Assigned task – Scan the records below for the string "lines" and return every line where it appears.

[Extracted data entries]
━━━━━━━━━━━━━━━━

Section ABI.

(** [sizeof(WORD)], where [WORD] is [unsigned long]: 4 on the ILP32 and
    LLP64 data models, 8 on LP64. *)
Variable sizeof_WORD : Z.

(** The greatest value of [size_t]. *)
Variable SIZE_MAX : Z.

(** Conversion to [WORD]. *)
Definition ulong (x : Z) : Z := x mod 2 ^ (sizeof_WORD * 8).

(** Conversion of a double to [size_t]: the fractional part is discarded;
    undefined when the integral part is not a value of [size_t]. *)
Definition size_t_of_double (x : double) : exec Z :=
  match x with
  | S754_zero _ => Ret 0
  | S754_finite s m e =>
      let t := double_trunc s m e in
      if (0 <=? t) && (t <=? SIZE_MAX) then Ret t else Undefined
  | _ => Undefined
  end.

(** ** The bitset *)

(** [typedef struct { WORD *words; size_t size; } bitset;] with the array
    [words] points to. *)
Record bitset : Type := { words : list Z; size : Z }.

(** [unsigned bits_per_word = sizeof(WORD) * 8;] *)
Definition bits_per_word : Z := uint (sizeof_WORD * 8).

(** cbitsets.c, lines 4-10. [calloc] gives [size] words, all zero. *)
Definition bitset_create (num_bits : Z) : exec bitset :=
  let* sz :=
    size_t_of_double
      (ceil (double_div (double_of_Z num_bits) (double_of_Z bits_per_word))) in
  Ret {| words := replicate (Z.to_nat sz) 0; size := sz |}.

(** cbitsets.c, lines 12-17. [/] and [%] on [unsigned] operands cannot
    wrap; [1UL << bit_index] is reduced to the width of [WORD]. *)
Definition bitset_set (set : bitset) (index : Z) : exec bitset :=
  let word_index := index / bits_per_word in
  let bit_index := index mod bits_per_word in
  let* w := array_get (words set) word_index in
  Ret {| words :=
           <[Z.to_nat word_index := Z.lor w (ulong (Z.shiftl 1 bit_index))]>
             (words set);
         size := size set |}.

(** cbitsets.c, lines 19-23. The loop is run with a budget of iterations;
    [indices[i]] is an [int] and is converted to [unsigned] at the call. *)
Fixpoint bitset_fill_loop (fuel : nat) (set : bitset) (indices : list Z)
    (num_indices : Z) (i : Z) : exec bitset :=
  match fuel with
  | O => OutOfFuel
  | S fuel' =>
      if i <? num_indices then
        let* idx := array_get indices i in
        let* set' := bitset_set set (uint idx) in
        bitset_fill_loop fuel' set' indices num_indices (uint (i + 1))
      else Ret set
  end.

Definition bitset_fill (set : bitset) (indices : list Z) (num_indices : Z)
    : exec bitset :=
  bitset_fill_loop (S (Z.to_nat num_indices)) set indices num_indices 0.

(** cbitsets.c, lines 25-32. The counter [i] is an [unsigned] and is
    compared with the [size_t] field at its mathematical value. *)
Fixpoint is_disjoint_loop (fuel : nat) (a b : bitset) (i : Z) : exec bool :=
  match fuel with
  | O => OutOfFuel
  | S fuel' =>
      if i <? size a then
        let* wa := array_get (words a) i in
        let* wb := array_get (words b) i in
        if negb (Z.land wa wb =? 0) then Ret false
        else is_disjoint_loop fuel' a b (uint (i + 1))
      else Ret true
  end.

Definition is_disjoint (a b : bitset) : exec bool :=
  is_disjoint_loop (S (Z.to_nat (size a))) a b 0.

(** cbitsets.c, lines 34-41. *)
Fixpoint not_disjoint_loop (fuel : nat) (a b : bitset) (i : Z) : exec bool :=
  match fuel with
  | O => OutOfFuel
  | S fuel' =>
      if i <? size a then
        let* wa := array_get (words a) i in
        let* wb := array_get (words b) i in
        if negb (Z.land wa wb =? 0) then Ret true
        else not_disjoint_loop fuel' a b (uint (i + 1))
      else Ret false
  end.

━━━━━━━━━━━━━━━━

Your solution –
(** cbitsets.c, lines 4-10. [calloc] gives [size] words, all zero. *)
(** cbitsets.c, lines 12-17. [/] and [%] on [unsigned] operands cannot
(** cbitsets.c, lines 19-23. The loop is run with a budget of iterations;
(** cbitsets.c, lines 25-32. The counter [i] is an [unsigned] and is
(** cbitsets.c, lines 34-41. *)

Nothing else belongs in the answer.